Written by: Russell Davidson, CC2K Sports Editor
So what have we here? A neat setup, Sherlock Holmes and pal Watson as younger men, good casting, what with Robert Downey Jr., hot off of Iron Man and Tropic Thunder, as Holmes, Jude Law, good actor, as Watson, and a semi-great director, Guy Ritchie, he of Lock, Stock, and Two Smoking Barrels and Snatch, manning the ship. How could they screw this up, you ask? Well, there’s always a way.
Let’s start with the good stuff. Downey is completely watchable, playing Holmes as more of a rascal, more of a physical hero than we’re used to. He’s continually beating people up, wisecracking, laying on the charm. Sadly, much of what Downey is saying is lost to his mumbling and low tones, like what did he just mutter? And, unforgivably, the last line of the film, delivered by Downey, presumably a zinger of some kind, can’t be deciphered. And I’ve got good hearing. Jude Law is serviceable, though he seems to have morphed from a pretty boy into David Niven, and he, also, is continually beating people up, these two are more like Batman and Robin then the Holmes and Watson of old. Still, I bought it. I can play along.

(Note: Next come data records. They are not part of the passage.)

(* ===== verification/ProcSpace.v ===== *)
(** * Address spaces of processes

    [proc_pagetable] and [proc_freepagetable]: the page table with the trampoline
    and the trap frame at its top, from its creation to the return of its last
    page. *)

From S2P Require Import Prelude Monad Riscv Mem Kalloc Vm VmMap VmCopy VmSpace VmFree Proc.

Section proc_space.
Context (kend trampoline : Z) (Hkend : 0 < kend) (Htramp : 0 <= trampoline < 2 ^ 55).
Notation vm_ok := (vm_ok kend).
Notation free_pages := (free_pages kend).
Notation as_ok := (as_ok kend).
Notation as_same := (as_same kend).

(** From the trap frame on there are the trap frame and the trampoline only. *)
Record top_ok (m : mem) (root tf : Z) : Prop := {
  top_trampoline : vleaf m root TRAMPOLINE = Some (leaf_pte trampoline (Z.lor PTE_R PTE_X));
  top_trapframe : vleaf m root TRAPFRAME = Some (leaf_pte tf (Z.lor PTE_R PTE_W));
  top_none : ∀ va, MAXVA <= va < VASIZE → vleaf m root va = None }.

(** *** Mapping and unmapping at the top *)

Lemma high_page va x : TRAPFRAME <= va → 0 <= x < TRAPFRAME → same_page va x = false.
Proof.
  intros Hva Hx. unfold same_page. apply Z.eqb_neq. assert (TRAPFRAME mod PGSIZE = 0) as Hm by done. unfold PGSIZE in *. dlia.
Qed.

Lemma map_top root va pa perm s l h w n :
  as_ok s l root → va mod PGSIZE = 0 → TRAPFRAME <= va < MAXVA → 0 <= pa < 2 ^ 55 → 0 <= perm < 2 ^ 10 → vleaf (ram s) root va = None → L_kmem ∉ h →
  ∃ r s' l', mappages root va PGSIZE pa perm s (Ctx h w n) = Ok r s' (Ctx h w n) ∧ as_same root s l s' l' ∧
    ((r = 0 ∧ (length l <= length l' + 2)%nat ∧ ∀ x, 0 <= x < VASIZE → vleaf (ram s') root x = if same_page va x then Some (leaf_pte pa perm) else vleaf (ram s) root x) ∨
     (r = -1 ∧ (length l <= 2)%nat ∧ ∀ x, 0 <= x < VASIZE → vleaf (ram s') root x = vleaf (ram s) root x)).
Proof.
  intros H Hal Hva Hpa Hperm Hun Hh. assert (0 <= TRAPFRAME < VASIZE) as HT by done.
  destruct (mappages_one kend Hkend root va pa perm s l h w n (as_vm _ _ _ _ H)) as (r & s' & l' & E & Hok & Hext & Hlen & Hr); try done; [lia |].
  exists r, s', l'. split; [done |]. split.
  - apply (as_ext_low kend); try done. intros x Hx. destruct Hr as [[_ Hr] | (_ & _ & Hr)]; rewrite Hr by lia; [| done]. by rewrite high_page by lia.
  - destruct Hr as [[-> Hr] | (-> & -> & Hr)]; [left | right]; done.
Qed.

Lemma unmap_top root va e s l h w n :
  as_ok s l root → va mod PGSIZE = 0 → TRAPFRAME <= va < MAXVA → vleaf (ram s) root va = Some e → PTE_FLAGS e ≠ PTE_V →
  ∃ s', uvmunmap kend root va 1 false s (Ctx h w n) = Ok tt s' (Ctx h w n) ∧ as_same root s l s' l ∧
    ∀ x, 0 <= x < VASIZE → vleaf (ram s') root x = if same_page va x then None else vleaf (ram s) root x.
Proof.
  intros H Hal Hva E Hfl. assert (MAXVA = 2 ^ 38 ∧ VASIZE = 2 ^ 39 ∧ TRAPFRAME = 2 ^ 38 - 8192) as (EM & EV & ET) by done.
  destruct (walk_leaf kend Hkend root va e s l (Ctx h w n) (as_vm _ _ _ _ H) ltac:(lia) E) as (t & Et & Ew & Hne & Ee & Ev).
  destruct (map_one_ok kend s l root va t 0 (as_vm _ _ _ _ H) Et ltac:(lia) ltac:(lia)) as (Hok & Hext & Hv). set (s' := set_ram _ s) in *.
  exists s'. split; [| split; [| exact Hv]].
  - unfold uvmunmap. rewrite Hal. cbn [Z.eqb negb]. rewrite u64_small by (unfold PGSIZE; lia).
    replace ((va + 1 * PGSIZE - va) / PGSIZE) with 1 by (unfold PGSIZE; dlia). cbn [uvmunmap_loop].
    destruct (Z.ltb_spec va (va + 1 * PGSIZE)); [| unfold PGSIZE in *; lia].
    kstep Ew. destruct (Z.eqb_spec (t + 8 * PX 0 va) 0); [done |]. mstep. rewrite Ee, Ev. cbn [negb].
    destruct (Z.eqb_spec (PTE_FLAGS e) PTE_V); [done |]. cbn [when]. kstep. kstep (wr64_ok (t + 8 * PX 0 va) 0 s (Ctx h w n)).
    rewrite u64_small by (unfold PGSIZE; lia). change (Z.to_nat 1) with 1%nat. cbn [uvmunmap_loop]. by rewrite Z.mul_1_l, Z.ltb_irrefl.
  - apply (as_ext_low kend); try done. intros x Hx. rewrite Hv by lia. change (flag 0 PTE_V) with false. by rewrite high_page by lia.
Qed.

Lemma top_flags pa perm : 0 <= pa < 2 ^ 55 → 0 <= perm < 2 ^ 10 → PTE_FLAGS (leaf_pte pa perm) = Z.lor perm PTE_V.
Proof. intros Hpa Hperm. rewrite leaf_pte_lor, PTE_FLAGS_PA2PTE; [done | lia | by apply perm_V_range]. Qed.

(** The pages from the trap frame on *)
Lemma top_cases va : TRAPFRAME <= va < VASIZE → same_page TRAMPOLINE va = true ∨ same_page TRAPFRAME va = true ∨ MAXVA <= va.
Proof.
  intros H. assert (TRAPFRAME = 2 ^ 38 - 8192 ∧ TRAMPOLINE = 2 ^ 38 - 4096 ∧ MAXVA = 2 ^ 38) as (E1 & E2 & E3) by done.
  unfold same_page. rewrite !Z.eqb_eq, E1, E2, E3 in *. unfold PGSIZE. dlia.
Qed.

(** *** Creating *)

(** A table with pages from the free list [l0] of [s0], itself among them *)
Record from_free (pt : Z) (s0 : pmem) (l0 : list Z) (s : pmem) (l : list Z) : Prop := {
  ff_ok : as_ok s l pt;
  ff_within : within l0 (ram s0) (ram s);
  ff_pages : ∀ x, x ∈ l ∨ owns (ram s) pt x ↔ x ∈ l0 }.

Lemma from_free_same pt s0 l0 s l s' l' : from_free pt s0 l0 s l → as_same pt s l s' l' → from_free pt s0 l0 s' l'.
Proof.
  intros [H1 H2 H3] [S1 S2 S3 _]. constructor; [done | | intros x; by rewrite S2, H3].
  intros x Hx. rewrite S3, H2; [done | done |]. intros t Ht. by apply Hx, H3.
Qed.

(** The tables of a failed [proc_pagetable] go back where they came from. *)
Lemma undo_pagetable pt s0 l0 s l h w n :
  from_free pt s0 l0 s l → (∀ va, 0 <= va < VASIZE → vleaf (ram s) pt va = None) → L_kmem ∉ h →
  ∃ s' l', uvmfree kend pt 0 s (Ctx h w n) = Ok tt s' (Ctx h w n) ∧ free_pages s' l' ∧ within l0 (ram s0) (ram s') ∧ ∀ x, x ∈ l' ↔ x ∈ l0.
Proof.
  intros [H Hw Hp] Hv Hh. assert (0 <= TRAPFRAME < VASIZE) as HT by done.
  destruct (uvmfree_ok kend Hkend pt 0 s l h w n) as (s' & l' & E & Hf & Hl & Hfr); try done.
  - intros x Hx. change (PGROUNDUP 0) with 0. split; [| lia]. intros Hs. destruct Hs. apply shows_None, Hv. lia.
  - intros va Hva. apply Hv. lia.
  - exists s', l'. split; [done |]. split; [done |]. split; [| intros x; by rewrite Hl, Hp].
    intros x Hx. rewrite Hfr, Hw; [done | done |]. intros t Ht. by apply Hx, Hp.
Qed.

(** A new table: what [uvmcreate] gives *)
Lemma uvmcreate_space s l a h w n :
  free_pages s (a :: l) → L_kmem ∉ h →
  ∃ s', uvmcreate s (Ctx h w n) = Ok a s' (Ctx h w n) ∧ a ≠ 0 ∧ (∀ va, vleaf (ram s') a va = None) ∧ from_free a s (a :: l) s' l.
Proof.
  intros Hf Hh. destruct (uvmcreate_ok kend s l a h w n Hf Hh) as (s' & E & Hok & Hv & Ht & Hout).
  exists s'. split; [done |]. split; [destruct (kalloc_ok kend s h w n a l Hf Hh) as (_ & _ & _ & _ & Ha & _); done |].
  split; [done |]. constructor; [by apply empty_as_ok | |].
  - intros x Hx. apply Hout, Hx. left.
  - intros x. unfold owns, frames. rewrite Ht, elem_of_cons. split; [intros [? | [? | (va & e & _ & E' & _)]]; [by right | by left | by rewrite Hv in E'] | tauto].
Qed.

(** The address space [proc_pagetable] makes *)
Record new_space (pt tf : Z) (s : pmem) (l : list Z) (s' : pmem) (l' : list Z) : Prop := {
  ns_from : from_free pt s l s' l';
  ns_top : top_ok (ram s') pt tf;
  ns_fills : fills (ram s') pt 0;
  ns_length : (length l <= length l' + 5)%nat }.

Lemma new_space_intro pt tf s0 l0 s' l' :
  from_free pt s0 l0 s' l' → (∀ va, 0 <= va < TRAPFRAME → vleaf (ram s') pt va = None) → (length l0 <= length l' + 5)%nat →
  (∀ va, MAXVA <= va < VASIZE → vleaf (ram s') pt va = None) →
  vleaf (ram s') pt TRAMPOLINE = Some (leaf_pte trampoline (Z.lor PTE_R PTE_X)) → vleaf (ram s') pt TRAPFRAME = Some (leaf_pte tf (Z.lor PTE_R PTE_W)) →
  new_space pt tf s0 l0 s' l'.
Proof.
  intros H Hlow Hn Hhigh H1 H2. constructor; [done | by constructor | | done]. intros x Hx. change (PGROUNDUP 0) with 0. split; [| lia].
  intros Hs. destruct Hs. by apply shows_None, Hlow.
Qed.

Lemma top_apart va : 0 <= va < TRAPFRAME ∨ MAXVA <= va → same_page TRAPFRAME va = false ∧ same_page TRAMPOLINE va = false.
Proof.
  assert (TRAPFRAME = 2 ^ 38 - 8192 ∧ TRAMPOLINE = 2 ^ 38 - 4096 ∧ MAXVA = 2 ^ 38) as (F1 & F2 & F3) by done. unfold same_page. rewrite !Z.eqb_neq, F1, F2, F3. unfold PGSIZE. dlia.
Qed.

Lemma proc_pagetable_ok tf s l h w n :
  free_pages s l → 0 <= tf < 2 ^ 55 → L_kmem ∉ h →
  ∃ pt s' l', proc_pagetable kend trampoline tf s (Ctx h w n) = Ok pt s' (Ctx h w n) ∧
    ((pt ≠ 0 ∧ new_space pt tf s l s' l') ∨ (pt = 0 ∧ (length l <= 5)%nat ∧ free_pages s' l' ∧ within l (ram s) (ram s') ∧ ∀ x, x ∈ l' ↔ x ∈ l)).
Proof.
  intros Hf Htf Hh. assert (0 <= TRAPFRAME < MAXVA ∧ MAXVA < VASIZE) as [HT HM] by done. unfold proc_pagetable. destruct l as [| a l].
  { assert (uvmcreate s (Ctx h w n) = Ok 0 s (Ctx h w n)) as E0 by (unfold uvmcreate; by kstep (kalloc_empty kend s h w n Hf Hh)).
    exists 0, s, []. kstep E0. split; [done |]. right. split; [done |]. split; [simpl; lia |]. done. }
  destruct (uvmcreate_space s l a h w n Hf Hh) as (s1 & E1 & Ha & Hv1 & F1). kstep E1. destruct (Z.eqb_spec a 0); [done |].
  destruct (map_top a TRAMPOLINE trampoline (Z.lor PTE_R PTE_X) s1 l h w n (ff_ok _ _ _ _ _ F1)) as (r & s2 & l2 & E2 & Hsm2 & Hr2); try done. kstep E2.
  pose proof (from_free_same _ _ _ _ _ _ _ F1 Hsm2) as F2. destruct Hr2 as [(-> & Hn2 & Hv2) | (-> & Hn2 & Hv2)]; cbn [Z.ltb Z.compare].
  2: { destruct (undo_pagetable a s (a :: l) s2 l2 h w n F2) as (s5 & l5 & E5 & Hu); [intros va Hva; by rewrite Hv2, Hv1 by done | done |].
       exists 0, s5, l5. kstep E5. split; [done |]. right. split; [done |]. split; [simpl; lia | done]. }
  destruct (map_top a TRAPFRAME tf (Z.lor PTE_R PTE_W) s2 l2 h w n (ff_ok _ _ _ _ _ F2)) as (r & s3 & l3 & E3 & Hsm3 & Hr3); try done; [by rewrite Hv2, Hv1 |].
  kstep E3. pose proof (from_free_same _ _ _ _ _ _ _ F2 Hsm3) as F3. destruct Hr3 as [(-> & Hn3 & Hv3) | (-> & Hn3 & Hv3)]; cbn [Z.ltb Z.compare].
  - exists a, s3, l3. split; [done |]. left. split; [done |]. apply new_space_intro; try done; [| simpl; lia | | by rewrite Hv3, Hv2 | by rewrite Hv3];
      intros va Hva; rewrite Hv3, Hv2, Hv1 by lia; by destruct (top_apart va ltac:(lia)) as [-> ->].
  - destruct (unmap_top a TRAMPOLINE (leaf_pte trampoline (Z.lor PTE_R PTE_X)) s3 l3 h w n (ff_ok _ _ _ _ _ F3) eq_refl ltac:(done)) as (s4 & E4 & Hsm4 & Hv4); [by rewrite Hv3, Hv2 | by rewrite top_flags |].
    destruct (undo_pagetable a s (a :: l) s4 l3 h w n) as (s5 & l5 & E5 & Hu); [by apply (from_free_same a s _ s3 l3) | | done |].
    { intros va Hva. rewrite Hv4, Hv3, Hv2, Hv1 by done. by destruct (same_page TRAMPOLINE va). }
    exists 0, s5, l5. kstep E4. kstep E5. split; [done |]. right. split; [done |]. split; [simpl; lia | done].
Qed.
(** *** Freeing *)

Lemma proc_freepagetable_ok root tf size s l h w n :
  as_ok s l root → top_ok (ram s) root tf → 0 <= tf < 2 ^ 55 → 0 <= size <= TRAPFRAME → fills (ram s) root size → L_kmem ∉ h →
  ∃ s' l', proc_freepagetable kend root size s (Ctx h w n) = Ok tt s' (Ctx h w n) ∧ free_pages s' l' ∧ (∀ x, x ∈ l' ↔ x ∈ l ∨ owns (ram s) root x) ∧
    ∀ x, (∀ t, t ∈ l ∨ owns (ram s) root t → ¬ (t <= x < t + PGSIZE)) → mget (ram s') x = mget (ram s) x.
Proof.
  intros H [T1 T2 T3] Htf Hsz Hfl Hh. assert (0 <= TRAPFRAME < VASIZE) as HT by done.
  destruct (unmap_top root TRAMPOLINE _ s l h w n H eq_refl ltac:(done) T1) as (s1 & E1 & Hsm1 & Hv1); [by rewrite top_flags |].
  assert (vleaf (ram s1) root TRAPFRAME = Some (leaf_pte tf (Z.lor PTE_R PTE_W))) as T2' by (by rewrite Hv1).
  destruct (unmap_top root TRAPFRAME _ s1 l h w n (sm_ok _ _ _ _ _ _ Hsm1) eq_refl ltac:(done) T2') as (s2 & E2 & Hsm2 & Hv2); [by rewrite top_flags |].
  pose proof (as_same_trans _ _ _ _ _ _ _ _ Hsm1 Hsm2) as [H2 Hc Hfr Hs].
  destruct (uvmfree_ok kend Hkend root size s2 l h w n) as (s3 & l3 & E3 & Hf3 & Hl3 & Hw3); try done.
  - intros x Hx. rewrite Hs by done. by apply Hfl.
  - intros va Hva. rewrite Hv2, Hv1 by lia. destruct (top_cases va Hva) as [-> | [-> | Hm]]; [by destruct (same_page TRAPFRAME va) | done |].
    rewrite T3 by lia. by destruct (same_page TRAPFRAME va), (same_page TRAMPOLINE va).
  - exists s3, l3. split; [unfold proc_freepagetable; kstep E1; by kstep E2 |]. split; [done |]. split; intros x.
    + rewrite Hl3. apply Hc.
    + intros Hx. rewrite Hw3, Hfr; try done. intros t Ht. by apply Hx, Hc.
Qed.


End proc_space.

But there are problems, other than the audio. The bad guys are standard-issue Hellfire Club kinda dudes, all cowled and nefarious. Yeah, they sacrifice women. Yeah, they’re men of power. Yeah, Holmes and Co. will bring them down to size. Surely better villains than this coulda been conceived. Holmes’ arch-enemy, Professor Moriarty, has a cameo, presumably laying the groundwork for a sequel, but don’t get too far ahead of yourselves, guys. In fact, the film is full of “that makes no sense” moments, “that would never happen” moments, “that’s just stupid” moments. People are continually shooting at each other but no one is ever hit. The head bad guy is dressed up like a vampire, oddly, as he’s not. The flirting/semi-gay stuff between Holmes and Watson is strangely forced, yeah they’re friends, so why can’t it be left there?
It’s typical, sadly. A good premise, good actors, good director, but a bad script. Sherlock Holmes rides entirely on the shoulders of Robert Downey Jr., and that’s not quite enough. The film looks great, Ritchie reproduces the era commendably, it has some whizz-bang action scenes, has a dynamite end-credit sequence, and is paced well, but geeez, give me a bad guy you can sink your teeth into. Give me less plot preposterousness. Give me less predictability. Give me a decent script or give me death!